Clinical description
The mean age at presentation is 66 years. IPF initially usually manifests with symptoms of breathlessness on exertion and dry coughing. Auscultation of the lungs reveals early inspiratory crackles, predominantly located in the lower posterior lung zones. Clubbing is found in approximately 50% of IPF patients typically exertional dyspnea progresses over a period of months to years. In practice patients are often misdiagnosed.
Etiology
The etiology is not yet completely understood. The current conceptual model is that environmental factors may cause microscopic damage in the lungs and that in susceptible people this may lead to a disturbed healing reaction that will result in an ongoing process of scar formation in the lung. This will ultimately lead to loss of lung function.
Diagnostic methods
IPF is recognized on high-resolution computed tomography by peripheral, subpleural lower lobe reticular opacities in association with subpleural honeycomb changes. IPF is associated with a pathological lesion known as usual interstitial pneumonia (UIP). The UIP pattern consists of normal lung alternating with patches of dense fibrosis, taking the form of collagen sheets. The diagnosis of IPF requires correlation of the clinical setting with radiographic images. If these are non-conclusive a lung biopsy can be considered, though potential implications and associated risks should always be weighed and discussed. The diagnosis of IPF can be made by defined criteria that have been published in guidelines endorsed by several professional societies.
Differential diagnosis
Differential diagnosis includes other idiopathic interstitial pneumonias, connective tissue diseases (systemic sclerosis, polymyositis, rheumatoid arthritis), forme fruste of autoimmune disorders, chronic hypersensitivity pneumonitis + and other environmental (sometimes occupational) exposures. In a subgroup of patients with pulmonary fibrosis, despite thorough investigations, no definite diagnosis can be made and this group is than labeled as unclassifiable- pulmonary fibrosis.
Genetic counseling
In patients that present one or more family members with pulmonary fibrosis, genetic counseling should be considered for; genetic testing (giving information before performing the test), familial counseling on potential implications in those forms with family aggregation that present a recognized functional gene variant, especially for telomerase or surfactant gene mutations.
Management and treatment
Pharmacological management : Two medications, pirfenidone and nintedanib, are recommended in the current international guidelines for the treatment of IPF. These medication slow down disease progression, as measured by decline in FVC by approximately 50% and are safe.
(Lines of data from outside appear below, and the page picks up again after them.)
(* ===== verification/User.v ===== *)
(** * User programs (user/ulib.c, printf.c and the commands)

    A program is an interaction tree over the system calls of user/usys.pl: it
    calls, waits for the answer and goes on, possibly forever.  Memory that a
    call fills (the buffer of read, struct stat, the descriptors of pipe) is part
    of its answer. *)

From ITree Require Import ITree.
From S2P Require Import Prelude Machine Kstate Printf Fs Text Grep.

(** ** System calls *)

Record ustat := mkStat { st_dev : Z; st_ino : Z; st_type : Z; st_nlink : Z; st_size : Z }.

Inductive userE : Type → Type :=
  | Fork : userE Z
  | Exit (status : Z) : userE Empty_set
  | Wait : userE (Z * Z)                            (* pid, status *)
  | Pipe : userE (Z * (Z * Z))                      (* result, p[0], p[1] *)
  | Read (fd n : Z) : userE (Z * list Z)            (* result, bytes stored *)
  | Write (fd : Z) (bs : list Z) : userE Z
  | Close (fd : Z) : userE Z
  | Kill (pid : Z) : userE Z
  | Exec (path : list Z) (argv : list (list Z)) : userE Z
  | Open (path : list Z) (mode : Z) : userE Z
  | Mknod (path : list Z) (major minor : Z) : userE Z
  | Unlink (path : list Z) : userE Z
  | Fstat (fd : Z) : userE (Z * ustat)
  | Link (old new : list Z) : userE Z
  | Mkdir (path : list Z) : userE Z
  | Chdir (path : list Z) : userE Z
  | Dup (fd : Z) : userE Z
  | Getpid : userE Z
  | Uptime : userE Z
  | Setfilter (mask : Z) : userE Z
  | Getfilter : userE Z
  | Setfilter_child (mask : Z) : userE Z
  | Setaudit (on : Z) : userE Z
  | Setstrict (on : Z) : userE Z
  | Sbrk (n : Z) : userE Z
  | Stuck (why : string) : userE Empty_set.         (* undefined behaviour of C *)

Abbreviation uprog := (itree userE).

#[global] Instance uprog_ret : MRet uprog := λ A a, Ret a.
#[global] Instance uprog_bind : MBind uprog := λ A B f t, ITree.bind t f.

Definition call {A} (e : userE A) : uprog A := ITree.trigger e.
Definition exit {A} (status : Z) : uprog A := x ← call (Exit status); match (x : Empty_set) with end.
Definition stuck {A} (why : string) : uprog A := x ← call (Stuck why); match (x : Empty_set) with end.

(** [while] with the loop variables [I]: go on with [inl], leave with [inr]. *)
Definition while {I A} (body : I → uprog (I + A)) (i : I) : uprog A := ITree.iter body i.

Fixpoint for_args {A} (l : list A) (body : A → uprog unit) : uprog unit :=
  match l with
  | [] => mret tt
  | x :: l => body x;; for_args l body
  end.

Definition O_RDONLY : Z := 0x000.
Definition O_RDWR : Z := 0x002.

(** ** user/printf.c *)

Definition udigits : list Z := bytes_of_string "0123456789ABCDEF".

Definition putc (fd c : Z) : uprog unit := call (Write fd [u8 c]);; mret tt.

Definition puts (fd : Z) (bs : list Z) : uprog unit := for_args bs (putc fd).

(** The digits of [x], least significant first. *)
Fixpoint udigits_of (fuel : nat) (x base : Z) : list Z :=
  match fuel with
  | O => []
  | S fuel =>
      nth (Z.to_nat (x mod base)) udigits 0 ::
      (if x / base =? 0 then [] else udigits_of fuel (x / base) base)
  end.

(** The bytes in [char buf[20]]. *)
Definition uprintint_buf (xx base : Z) (sgn : bool) : list Z :=
  let neg := sgn && (xx <? 0) in
  let x := if neg then u64 (- xx) else u64 xx in
  udigits_of 64 x base ++ (if neg then [chr "-"] else []).

Definition uprintint (fd xx base : Z) (sgn : bool) : uprog unit := puts fd (rev (uprintint_buf xx base sgn)).

Fixpoint uptr_digits (n : nat) (x : Z) : list Z :=
  match n with
  | O => []
  | S n => nth (Z.to_nat (Z.shiftr x 60)) udigits 0 :: uptr_digits n (u64 (Z.shiftl x 4))
  end.
Definition uprintptr (fd x : Z) : uprog unit :=
  putc fd (chr "0");; putc fd (chr "x");; puts fd (uptr_digits 16 x).

Definition va_int (ap : list varg) : uprog (Z * list varg) :=
  match ap with VZ z :: ap => mret (z, ap) | _ => stuck "va_arg" end.
Definition va_str (ap : list varg) : uprog (list Z * list varg) :=
  match ap with
  | VS (Some s) :: ap => mret (s, ap)
  | VS None :: ap => mret (bytes_of_string "(null)", ap)
  | _ => stuck "va_arg"
  end.

(** [state] is 0 or '%'. *)
Fixpoint vprintf (fd : Z) (fmt : list Z) (ap : list varg) (state : bool) : uprog unit :=
  match fmt with
  | [] => mret tt
  | c0 :: fmt1 =>
      if c0 =? 0 then mret tt
      else if negb state then
        if c0 =? chr "%" then vprintf fd fmt1 ap true else putc fd c0;; vprintf fd fmt1 ap false
      else
        let c1 := deref fmt1 in
        let c2 := if c1 =? 0 then 0 else deref (tail fmt1) in
        if c0 =? chr "d" then
          '(z, ap) ← va_int ap; uprintint fd (i32 z) 10 true;; vprintf fd fmt1 ap false
        else if (c0 =? chr "l") && (c1 =? chr "d") then
          '(z, ap) ← va_int ap; uprintint fd (i64 z) 10 true;;
          match fmt1 with _ :: fmt2 => vprintf fd fmt2 ap false | [] => mret tt end
        else if (c0 =? chr "l") && (c1 =? chr "l") && (c2 =? chr "d") then
          '(z, ap) ← va_int ap; uprintint fd (i64 z) 10 true;;
          match fmt1 with _ :: _ :: fmt3 => vprintf fd fmt3 ap false | _ => mret tt end
        else if c0 =? chr "u" then
          '(z, ap) ← va_int ap; uprintint fd (u32 z) 10 false;; vprintf fd fmt1 ap false
        else if (c0 =? chr "l") && (c1 =? chr "u") then
          '(z, ap) ← va_int ap; uprintint fd (i64 z) 10 false;;
          match fmt1 with _ :: fmt2 => vprintf fd fmt2 ap false | [] => mret tt end
        else if (c0 =? chr "l") && (c1 =? chr "l") && (c2 =? chr "u") then
          '(z, ap) ← va_int ap; uprintint fd (i64 z) 10 false;;
          match fmt1 with _ :: _ :: fmt3 => vprintf fd fmt3 ap false | _ => mret tt end
        else if c0 =? chr "x" then
          '(z, ap) ← va_int ap; uprintint fd (u32 z) 16 false;; vprintf fd fmt1 ap false
        else if (c0 =? chr "l") && (c1 =? chr "x") then
          '(z, ap) ← va_int ap; uprintint fd (i64 z) 16 false;;
          match fmt1 with _ :: fmt2 => vprintf fd fmt2 ap false | [] => mret tt end
        else if (c0 =? chr "l") && (c1 =? chr "l") && (c2 =? chr "x") then
          '(z, ap) ← va_int ap; uprintint fd (i64 z) 16 false;;
          match fmt1 with _ :: _ :: fmt3 => vprintf fd fmt3 ap false | _ => mret tt end
        else if c0 =? chr "p" then
          '(z, ap) ← va_int ap; uprintptr fd (u64 z);; vprintf fd fmt1 ap false
        else if c0 =? chr "c" then
          '(z, ap) ← va_int ap; putc fd (u32 z);; vprintf fd fmt1 ap false
        else if c0 =? chr "s" then
          '(str, ap) ← va_str ap; puts fd (cstr str);; vprintf fd fmt1 ap false
        else if c0 =? chr "%" then putc fd (chr "%");; vprintf fd fmt1 ap false
        else putc fd (chr "%");; putc fd c0;; vprintf fd fmt1 ap false
  end.

Definition fprintf (fd : Z) (fmt : string) (ap : list varg) : uprog unit := vprintf fd (bytes_of_string fmt) ap false.
Definition uprintf (fmt : string) (ap : list varg) : uprog unit := vprintf 1 (bytes_of_string fmt) ap false.
Arguments fprintf _ _%_string _ : simpl never.
Arguments uprintf _%_string _ : simpl never.

(** ** user/ulib.c *)

(** [strcmp]: the difference of the first bytes that differ. *)
Fixpoint strcmp (p q : list Z) : Z :=
  match p, q with
  | c :: p, d :: q => if negb (c =? 0) && (c =? d) then strcmp p q else c - d
  | c :: _, [] => c
  | [], _ => - deref q
  end.

(** [gets(buf, max)]: the string in [buf]. *)
Definition gets_round (max : nat) (buf : list Z) : uprog (list Z + list Z) :=
  if (S (length buf) <? max)%nat then
    '(cc, bs) ← call (Read 0 1);
    if cc <? 1 then mret (inr buf)
    else
      let c := hd 0 bs in
      let buf := buf ++ [c] in
      if (c =? 10) || (c =? 13) then mret (inr buf) else mret (inl buf)
  else mret (inr buf).
Definition gets (max : nat) : uprog (list Z) := while (gets_round max) [].

Definition stat (n : list Z) : uprog (Z * ustat) :=
  fd ← call (Open n O_RDONLY);
  if fd <? 0 then mret (-1, mkStat 0 0 0 0 0)
  else
    '(r, st) ← call (Fstat fd);
    call (Close fd);;
    mret (r, st).

(** [start]: main, then exit with its result. *)
Definition start (main : uprog Z) : uprog Empty_set := r ← main; exit r.
(* ===== verification/Commands.v ===== *)
(** * The commands (user/cat.c, wc.c, echo.c, kill.c, ln.c, mkdir.c, rm.c, hello.c,
    ls.c, grep.c, init.c)

    [argv] holds the arguments, [argv[0]] included. *)

From ITree Require Import ITree.
From S2P Require Import Prelude Machine Kstate Printf Fs Text Grep User.

(** ** cat *)

Definition BUF : Z := 512.

(** One round of the loop of [cat]: [inr n] is the last result of read. *)
Definition cat_round (fd : Z) (_ : unit) : uprog (unit + Z) :=
  '(n, buf) ← call (Read fd BUF);
  if 0 <? n then
    r ← call (Write 1 (take (Z.to_nat n) buf));
    if negb (r =? n) then fprintf 2 "cat: write error
" [];; exit 1
    else mret (inl tt)
  else mret (inr n).

Definition cat (fd : Z) : uprog unit :=
  n ← while (cat_round fd) tt;
  if n <? 0 then fprintf 2 "cat: read error
" [];; exit 1
  else mret tt.

(** The body of the loop over the arguments. *)
Definition cat_arg (arg : list Z) : uprog unit :=
  fd ← call (Open arg O_RDONLY);
  if fd <? 0 then fprintf 2 "cat: cannot open %s
" [VS (Some arg)];; exit 1
  else cat fd;; call (Close fd);; mret tt.

Definition cat_main (argv : list (list Z)) : uprog Z :=
  if (length argv <=? 1)%nat then cat 0;; exit 0
  else for_args (tail argv) cat_arg;; exit 0.

(** ** wc *)

(** The counters [l], [w], [c] and [inword]. *)
Record counts := mkCounts { n_l : Z; n_w : Z; n_c : Z; inword : bool }.

(** [strchr(" \r\t\n\v", b)]; the NUL at the end of the string is not found. *)
Definition is_space (b : Z) : bool := existsb (Z.eqb b) [32; 13; 9; 10; 11].

Definition count_byte (x : counts) (b : Z) : counts :=
  let l := if b =? 10 then i32 (n_l x + 1) else n_l x in
  if is_space b then mkCounts l (n_w x) (i32 (n_c x + 1)) false
  else if negb (inword x) then mkCounts l (i32 (n_w x + 1)) (i32 (n_c x + 1)) true
  else mkCounts l (n_w x) (i32 (n_c x + 1)) true.

Definition wc_round (fd : Z) (x : counts) : uprog (counts + counts * Z) :=
  '(n, buf) ← call (Read fd BUF);
  if 0 <? n then mret (inl (foldl count_byte x (take (Z.to_nat n) buf)))
  else mret (inr (x, n)).

Definition wc (fd : Z) (name : list Z) : uprog unit :=
  '(x, n) ← while (wc_round fd) (mkCounts 0 0 0 false);
  if n <? 0 then uprintf "wc: read error
" [];; exit 1
  else uprintf "%d %d %d %s
" [VZ (n_l x); VZ (n_w x); VZ (n_c x); VS (Some name)].

Definition wc_arg (arg : list Z) : uprog unit :=
  fd ← call (Open arg O_RDONLY);
  if fd <? 0 then uprintf "wc: cannot open %s
" [VS (Some arg)];; exit 1
  else wc fd arg;; call (Close fd);; mret tt.

Definition wc_main (argv : list (list Z)) : uprog Z :=
  if (length argv <=? 1)%nat then wc 0 [];; exit 0
  else for_args (tail argv) wc_arg;; exit 0.

(** ** echo, hello *)

Fixpoint echo_args (l : list (list Z)) : uprog unit :=
  match l with
  | [] => mret tt
  | x :: l =>
      call (Write 1 (cstr x));;
      call (Write 1 (match l with [] => [10] | _ => [32] end));;
      echo_args l
  end.
Definition echo_main (argv : list (list Z)) : uprog Z := echo_args (tail argv);; exit 0.

Definition hello_main : uprog Z := call (Write 1 (bytes_of_string "hello
"));; exit 0.

(** ** kill, ln, mkdir, rm *)

Definition kill_main (argv : list (list Z)) : uprog Z :=
  if (length argv <? 2)%nat then fprintf 2 "usage: kill pid...
" [];; exit 1
  else
    for_args (tail argv) (λ arg,
      match atoi (cstr arg) with
      | Some pid => call (Kill pid);; mret tt
      | None => stuck "atoi"
      end);;
    exit 0.

Definition ln_main (argv : list (list Z)) : uprog Z :=
  match argv with
  | [_; old; new] =>
      r ← call (Link old new);
      (if r <? 0 then fprintf 2 "link %s %s: failed
" [VS (Some old); VS (Some new)] else mret tt);;
      exit 0
  | _ => fprintf 2 "Usage: ln old new
" [];; exit 1
  end.

(** The loops of mkdir and rm stop at the first failure. *)
Fixpoint until_failure (l : list (list Z)) (f : list Z → userE Z) (msg : string) : uprog unit :=
  match l with
  | [] => mret tt
  | x :: l =>
      r ← call (f x);
      if r <? 0 then fprintf 2 msg [VS (Some x)] else until_failure l f msg
  end.

Definition mkdir_main (argv : list (list Z)) : uprog Z :=
  if (length argv <? 2)%nat then fprintf 2 "Usage: mkdir files...
" [];; exit 1
  else until_failure (tail argv) Mkdir "mkdir: %s failed to create
";; exit 0.

Definition rm_main (argv : list (list Z)) : uprog Z :=
  if (length argv <? 2)%nat then fprintf 2 "Usage: rm files...
" [];; exit 1
  else until_failure (tail argv) Unlink "rm: %s failed to delete
";; exit 0.

(** ** ls *)

(** The part of the path after its last slash. *)
Definition last_elem (path : list Z) : list Z :=
  foldl (λ acc c, if c =? SLASH then [] else acc ++ [c]) [] (cstr path).

Definition fmtname (path : list Z) : list Z :=
  let p := last_elem path in
  if (DIRSIZ <=? length p)%nat then p else p ++ replicate (DIRSIZ - length p) 32.

Definition ls_line (name : list Z) (st : ustat) : uprog unit :=
  uprintf "%s %d %d %d
" [VS (Some name); VZ (st_type st); VZ (st_ino st); VZ (i32 (st_size st))].

Definition ls_round (path : list Z) (fd : Z) (_ : unit) : uprog (unit + unit) :=
  '(r, bs) ← call (Read fd DIRENT_SIZE);
  if negb (r =? DIRENT_SIZE) then mret (inr tt)
  else
    let de := decode_dirent bs in
    if de_inum de =? 0 then mret (inl tt)
    else
      let buf := cstr path ++ [SLASH] ++ cstr (de_name de) in
      '(r, st) ← stat buf;
      if r <? 0 then uprintf "ls: cannot stat %s
" [VS (Some buf)];; mret (inl tt)
      else ls_line (fmtname buf) st;; mret (inl tt).

Definition ls (path : list Z) : uprog unit :=
  fd ← call (Open path O_RDONLY);
  if fd <? 0 then fprintf 2 "ls: cannot open %s
" [VS (Some path)]
  else
    '(r, st) ← call (Fstat fd);
    if r <? 0 then
      fprintf 2 "ls: cannot stat %s
" [VS (Some path)];;
      call (Close fd);; mret tt
    else
      (if (st_type st =? T_DEVICE) || (st_type st =? T_FILE) then ls_line (fmtname path) st
       else if st_type st =? T_DIR then
         if (512 <? length (cstr path) + 1 + DIRSIZ + 1)%nat then uprintf "ls: path too long
" []
         else while (ls_round path fd) tt
       else mret tt);;
      call (Close fd);; mret tt.

Definition ls_main (argv : list (list Z)) : uprog Z :=
  if (length argv <? 2)%nat then ls (bytes_of_string ".");; exit 0
  else for_args (tail argv) ls;; exit 0.

(** ** grep *)

(** The inner loop on the bytes from [p] on: matching lines are written, the
    rest is kept. *)
Fixpoint grep_writes (fuel : nat) (pattern p : list Z) : uprog (list Z) :=
  match fuel with
  | O => stuck "grep"
  | S fuel =>
      match strchr p NL with
      | None => mret p
      | Some q =>
          (if match_ pattern (take q p) then call (Write 1 (take (S q) p));; mret tt else mret tt);;
          grep_writes fuel pattern (drop (S q) p)
      end
  end.

Definition grep_round (pattern : list Z) (fd : Z) (b : list Z) : uprog (list Z + unit) :=
  '(n, data) ← call (Read fd (1024 - Z.of_nat (length b) - 1));
  if 0 <? n then
    let b := b ++ take (Z.to_nat n) data in
    p ← grep_writes (S (length b)) pattern b;
    mret (inl p)
  else mret (inr tt).

Definition ugrep (pattern : list Z) (fd : Z) : uprog unit := while (grep_round pattern fd) [].

Definition grep_arg (pattern arg : list Z) : uprog unit :=
  fd ← call (Open arg O_RDONLY);
  if fd <? 0 then uprintf "grep: cannot open %s
" [VS (Some arg)];; exit 1
  else ugrep pattern fd;; call (Close fd);; mret tt.

Definition grep_main (argv : list (list Z)) : uprog Z :=
  match argv with
  | _ :: pattern :: files =>
      match files with
      | [] => ugrep pattern 0;; exit 0
      | _ => for_args files (grep_arg pattern);; exit 0
      end
  | _ => fprintf 2 "usage: grep pattern [file ...]
" [];; exit 1
  end.

(** ** init *)

Definition CONSOLE : Z := 1.

(** Waiting until the shell [pid] has exited; other children are orphans. *)
Definition init_wait (pid : Z) : uprog unit :=
  while (λ _ : unit,
    '(wpid, _) ← call Wait;
    if wpid =? pid then mret (inr tt)
    else if wpid <? 0 then uprintf "init: wait returned an error
" [];; exit 1
    else mret (inl tt)) tt.

Definition init_main : uprog Z :=
  fd ← call (Open (bytes_of_string "console") O_RDWR);
  (if fd <? 0 then
     call (Mknod (bytes_of_string "console") CONSOLE 0);;
     call (Open (bytes_of_string "console") O_RDWR);;
     mret tt
   else mret tt);;
  call (Dup 0);;
  call (Dup 0);;
  while (λ _ : unit,
    uprintf "init: starting sh
" [];;
    pid ← call Fork;
    if pid <? 0 then uprintf "init: fork failed
" [];; exit 1
    else if pid =? 0 then
      call (Exec (bytes_of_string "sh") [bytes_of_string "sh"]);;
      uprintf "init: exec sh failed
" [];;
      exit 1
    else init_wait pid;; mret (inl tt)) tt.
Besides these, multiple new molecular therapeutic targets have been identified and several clinical trials are investigating the efficacy of novel medicat ions. These non pharmacological management approaches aim to improve or maintain quality of life and sometimes also life longer. Preventative measures as smoking cessation, influenza and pneumococcal vaccination are recommended. Supplemental oxygen is recommended for patients with an oxyhemoglobin saturation of less than 88% and reduces exertional dyspnea and improves exercise capacity for patients. Pulmonary rehabilitation and measures aimed at symptom relieve improve health related quality of life for patients. In a subgroup of patient lung transplantation may be an option.
Prognosis
The median survival without treatment is 2 to 5 years from the time of diagnosis.